The Lawsuit In early 1979, Bruce announced his intention to leave MT&T - he had accepted a position as deputy assistant secretary of commerce for Maritime Affairs. The company repurchased his stock; and his shares were not redistributed. Brian attempted to equalize the shares of all the stockholders, following Bruce's departure. The uneven ownership bothered him. In the words of Kallop, Brian "went on a crusade" to equalize the shares in 1979. An agreement was drafted, by which Kallop would turn in his one extra share, and Neill and James would turn in their extra 49 shares. Neill and James rejected the agreement; which was bothersome, but not fatal, since their shares could be repurchased by the company without their consent.

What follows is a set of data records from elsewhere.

(* ===== verification/Scripts.v ===== *)
(** * Scripts: the [if __name__ == "__main__"] blocks

    Five modules of the repository can be run as scripts.  Three of them
    are self-tests of the data layer, which print what they read:
    db_connection.py (lines 200-210), models.py (lines 581-592) and
    query_models.py (lines 548-578).  Each first imports db_connection,
    whose module body creates the pool ([db = DatabaseConnection()],
    line 165) and raises when the server cannot be reached.  The other
    two open a window: dialogs_complete.py (lines 700-711) shows the Add
    Subject dialog and studentdialog_logic.py (lines 266-271) the student
    dialog.

    A script's run is the list of what it printed, one element per
    [print] call (a leading ["\n"] is the code point 10), with the
    exception that ended it, if any.  [say] prints and goes on; [try_out]
    runs a call that may raise.  Python's [repr] of a result row and of
    the KPI dictionary is a parameter of the section: printing a sample
    row is the only use of it. *)
From S2P Require Import Prelude PyModel Storage DbConnection Query Validators Sql Models Reads Reports Widgets Csv StudentDialog Dialogs MainWindow.
Local Open Scope Z_scope.

(** ** Printed output *)

(** The lines printed and the exception that ended the script. *)
Definition script_run : Type := list ustr * option exc.

Definition say (line : ustr) (k : script_run) : script_run := (line :: k.1, k.2).

Definition script_end : script_run := ([], None).

Definition try_out {A} (r : result exc A) (k : A -> script_run) : script_run :=
  match r with Ok a => k a | Err e => ([], Some e) end.

(** [len(x)], which raises [TypeError] on the [None] of a failed read. *)
Definition py_len {R} (o : option (list R)) : result exc Z :=
  match o with Some l => Ok (Z.of_nat (length l)) | None => Err TypeError end.

(** ✓ (U+2713) and ✗ (U+2717). *)
Definition check_mark : Z := 10003.
Definition cross_mark : Z := 10007.

Section Scripts.
  Context `{PyUnicode} `{Collation}.
  Context (repr_grade_row : GradeRow.t -> ustr) (repr_kpis : option Kpis.t -> ustr).

  (** [python db_connection.py]: the pool at import (line 165), then
      lines 200-210; [SELECT * FROM students LIMIT 5]. *)
Definition db_connection_main (c : conn) : script_run :=
    try_out (DatabaseConnection_init c) (fun _ =>
    say (us "Testing database connection...") (
    if test_connection c then
      say ([check_mark] ++ us " Connection successful!") (
      try_out (py_len (execute_query c (fun d => sql_limit_offset 5 0 (students d)))) (fun n =>
      say (us "Found " ++ py_str_int n ++ us " students") script_end))
    else say ([cross_mark] ++ us " Connection failed!") script_end)).

  (** [python models.py]: the import of db_connection (line 10), then
      lines 581-592. *)
Definition models_main (c : conn) : script_run :=
    try_out (DatabaseConnection_init c) (fun _ =>
    say (us "Testing models...") (
    say (us "Total students: " ++ py_str_int (StudentModel_count c)) (
    try_out (py_len (SubjectModel_list c)) (fun n =>
    say (us "Total subjects: " ++ py_str_int n) (
    say (us "Models tested successfully!") script_end))))).

  (** [python query_models.py]: the import of db_connection, then lines
      548-578, each query with its default arguments. *)
Definition query_models_main (c : conn) : script_run :=
    try_out (DatabaseConnection_init c) (fun _ =>
    say (us "Testing query models...") (
    say ([10] ++ us "1. Testing INNER JOIN query...") (
    try_out (query_student_grades_by_subject c PNone) (fun r1 =>
    say (us "   Found " ++ py_str_int (Z.of_nat (length r1)) ++ us " records") (
    (match r1 with
     | [] => fun k => k
     | row :: _ => say (us "   Sample: " ++ repr_grade_row row)
     end) (
    say ([10] ++ us "2. Testing LEFT JOIN query...") (
    try_out (query_all_students_with_grades c) (fun r2 =>
    say (us "   Found " ++ py_str_int (Z.of_nat (length r2)) ++ us " records") (
    say ([10] ++ us "3. Testing Multi-table JOIN query...") (
    try_out (query_complete_enrollment_info c PNone PNone PNone PNone PNone) (fun r3 =>
    say (us "   Found " ++ py_str_int (Z.of_nat (length r3)) ++ us " records") (
    say ([10] ++ us "4. Testing Above Average query...") (
    try_out (query_students_above_average c 3) (fun r4 =>
    say (us "   Found " ++ py_str_int (Z.of_nat (length r4)) ++ us " students above average") (
    say ([10] ++ us "5. Testing Dashboard KPIs...") (
    say (us "   KPIs: " ++ repr_kpis (get_dashboard_kpis c)) (
    say ([10; check_mark] ++ us " All query tests completed!") script_end))))))))))))))))).

  (** [python dialogs_complete.py]: the import of models.py, and so of
      db_connection (line 13), then lines 700-711: the message and
      [SubjectDialog()] in add mode, shown. *)
Definition dialogs_complete_main (c : conn) : result exc (list ustr * (SubjectDialog * subject_form)) :=
    _ <- DatabaseConnection_init c;;
    Ok ([us "Testing dialogs..."], SubjectDialog_init false PNone c).

  (** [python studentdialog_logic.py] (lines 266-271): [StudentDialog()]
      in add mode, with the box its connection attempt may show. *)
Definition studentdialog_main (c : conn) : StudentDialog * list shown := StudentDialog_init false None c.
End Scripts.

(** * Properties *)

Section ScriptProperties.
  Context `{PyUnicode} `{Collation}.
  Context (repr_grade_row : GradeRow.t -> ustr) (repr_kpis : option Kpis.t -> ustr).

(** [SELECT 1] answers 1 whenever the server is up. *)
Lemma test_connection_up_iff (c : conn) : test_connection c = up c.
Proof. unfold test_connection, execute_query_one, execute_query. by destruct (up c). Qed.

(** A script that imports db_connection prints nothing and ends with
    the pool's error when the server is down. *)
Lemma try_out_init_down (c : conn) (k : unit -> script_run) :
  up c = false -> try_out (DatabaseConnection_init c) k = ([], Some DbError).
Proof. unfold DatabaseConnection_init. by intros ->. Qed.

Lemma try_out_init_up (c : conn) (k : unit -> script_run) :
  up c = true -> try_out (DatabaseConnection_init c) k = k tt.
Proof. unfold DatabaseConnection_init. by intros ->. Qed.

(** C34. [python db_connection.py] prints the test message, the success
    mark and the number of students [LIMIT 5] reads (at most five) when
    the server is up.  When it is down the script ends at the import,
    with the pool's error and nothing printed: the "Connection failed!"
    branch can never run, since the pool exists only if the server
    answers [SELECT 1]. *)
Theorem db_connection_main_spec (c : conn) :
  db_connection_main c =
    if up c then
      ([us "Testing database connection..."; [check_mark] ++ us " Connection successful!";
        us "Found " ++ py_str_int (Z.min 5 (Z.of_nat (length (students (db c))))) ++ us " students"], None)
    else ([], Some DbError).
Proof.
  unfold db_connection_main. destruct (up c) eqn:Hup; [|by apply try_out_init_down].
  rewrite try_out_init_up, test_connection_up_iff, Hup by done.
  unfold execute_query, sql_limit_offset. rewrite Hup. simpl.
  by rewrite length_take, drop_0, Nat2Z.inj_min.
Qed.

(** [python models.py] prints the numbers of students and subjects when
    the server is up, and ends at the import when it is down. *)
Theorem models_main_spec (c : conn) :
  models_main c =
    if up c then
      ([us "Testing models..."; us "Total students: " ++ py_str_int (Z.of_nat (length (students (db c))));
        us "Total subjects: " ++ py_str_int (Z.of_nat (length (subjects (db c)))); us "Models tested successfully!"],
       None)
    else ([], Some DbError).
Proof.
  unfold models_main. destruct (up c) eqn:Hup; [|by apply try_out_init_down].
  rewrite try_out_init_up by done.
  unfold StudentModel_count, count_or_zero, SubjectModel_list, execute_query_one, execute_query. rewrite Hup. simpl.
  by rewrite (Permutation_length (order_by_perm _ _ _)).
Qed.

(** The four numbered queries, run with their default arguments, do not
    fail while the server is up. *)
Lemma numbered_queries_up (c : conn) :
  up c = true ->
  (exists r1, query_student_grades_by_subject c PNone = Ok r1) /\
  (exists r2, query_all_students_with_grades c = Ok r2) /\
  (exists r3, query_complete_enrollment_info c PNone PNone PNone PNone PNone = Ok r3) /\
  (exists r4, query_students_above_average c 3 = Ok r4).
Proof.
  intros Hup. unfold query_student_grades_by_subject, query_all_students_with_grades,
    query_complete_enrollment_info, query_students_above_average, execute_query. rewrite Hup.
  split_and!; eexists; reflexivity.
Qed.

(** [python query_models.py] with the server up runs to its last line:
    it prints, for each numbered query, the number of rows the query
    returns (and the first row of Query 1 when there is one), then the
    KPIs.  With the server down it ends at the import. *)
Theorem query_models_main_spec (c : conn) :
  (up c = false -> query_models_main repr_grade_row repr_kpis c = ([], Some DbError)) /\
  (up c = true ->
   exists r1 r2 r3 r4,
    query_student_grades_by_subject c PNone = Ok r1 /\ query_all_students_with_grades c = Ok r2 /\
    query_complete_enrollment_info c PNone PNone PNone PNone PNone = Ok r3 /\
    query_students_above_average c 3 = Ok r4 /\
    query_models_main repr_grade_row repr_kpis c =
      ([us "Testing query models..."; [10] ++ us "1. Testing INNER JOIN query...";
        us "   Found " ++ py_str_int (Z.of_nat (length r1)) ++ us " records"] ++
       match r1 with [] => [] | row :: _ => [us "   Sample: " ++ repr_grade_row row] end ++
       [[10] ++ us "2. Testing LEFT JOIN query...";
        us "   Found " ++ py_str_int (Z.of_nat (length r2)) ++ us " records";
        [10] ++ us "3. Testing Multi-table JOIN query...";
        us "   Found " ++ py_str_int (Z.of_nat (length r3)) ++ us " records";
        [10] ++ us "4. Testing Above Average query...";
        us "   Found " ++ py_str_int (Z.of_nat (length r4)) ++ us " students above average";
        [10] ++ us "5. Testing Dashboard KPIs...";
        us "   KPIs: " ++ repr_kpis (get_dashboard_kpis c);
        [10; check_mark] ++ us " All query tests completed!"], None)).
Proof.
  split; [apply try_out_init_down|]. intros Hup.
  destruct (numbered_queries_up c Hup) as ([r1 E1] & [r2 E2] & [r3 E3] & [r4 E4]).
  exists r1, r2, r3, r4. split_and!; try done.
  unfold query_models_main. rewrite try_out_init_up, E1, E2, E3, E4 by done. by destruct r1.
Qed.
End ScriptProperties.

(** ** Example *)

(** On a database of one student and one subject the self-tests print
    their counts; with the server down they print nothing. *)
Example self_tests_example :
  let c := mkConn ex_db true in
  db_connection_main c = ([us "Testing database connection..."; [check_mark] ++ us " Connection successful!";
                           us "Found 1 students"], None) /\
  models_main c = ([us "Testing models..."; us "Total students: 1"; us "Total subjects: 1";
                    us "Models tested successfully!"], None) /\
  db_connection_main (mkConn ex_db false) = ([], Some DbError).
Proof. vm_compute. split_and!; reflexivity. Qed.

Kallop's share became more important. In August, 1979, an agreement was drafted, which Kallop and Brian both signed, transferring a single share of Kallop's stock back to MT&T. This agreement would become the central issue of the lawsuit years later; stating, "I hereby give, transfer and deliver to the Company one share of Common Stock as a contribution capital. At the request of the Company, I shall execute such further documentation, if any, as may be necessary or desirable to folly effectuate such transfer." According to court testimony, Kallop intended to transfer his share back to MT&T, but had a change of heart approximately one month later. He stated during testimony he felt concern about a possible investigation by the IRS into a tax fraud conspiracy; yet at the time, he told no one of his decision to rescind. Nevertheless, the transfer agreement had been signed.

Over the next seven years, Neill, James and Anthony all retired from the company, leaving Kallop and Brian as sole stockholders. In 1986, after Anthony retired, the stockholders agreement, in place since 1974, expired, since there were fewer than three shareholders. A new agreement was drafted, once again reaffirming Kallop's contribution of his additional share to the company, providing a guarantee each shareholder would remain a director as long as he remained a stockholder, and providing a third director would be elected jointly by the two stockholders. That third director was Lawrence Chan.

From 1986 to 1991, Kallop and Brian saved the company from bankruptcy, and turned it into a successful enterprise. However, by 1990, Kallop was reevaluating MT&T's heavy investment in tugboats. He determined the tugboat operations were chronically losing money, and would never be profitable. He also realized that Brian, president of MT&T and supervisor of the tugboat operations, was unlikely to support reducing MT&T's role in the tugboat industry. A formal director's meeting was scheduled for October, 1991. Brian feared Kallop and Chan planned to remove him as an officer of MT&T, and checked the company's financial statements.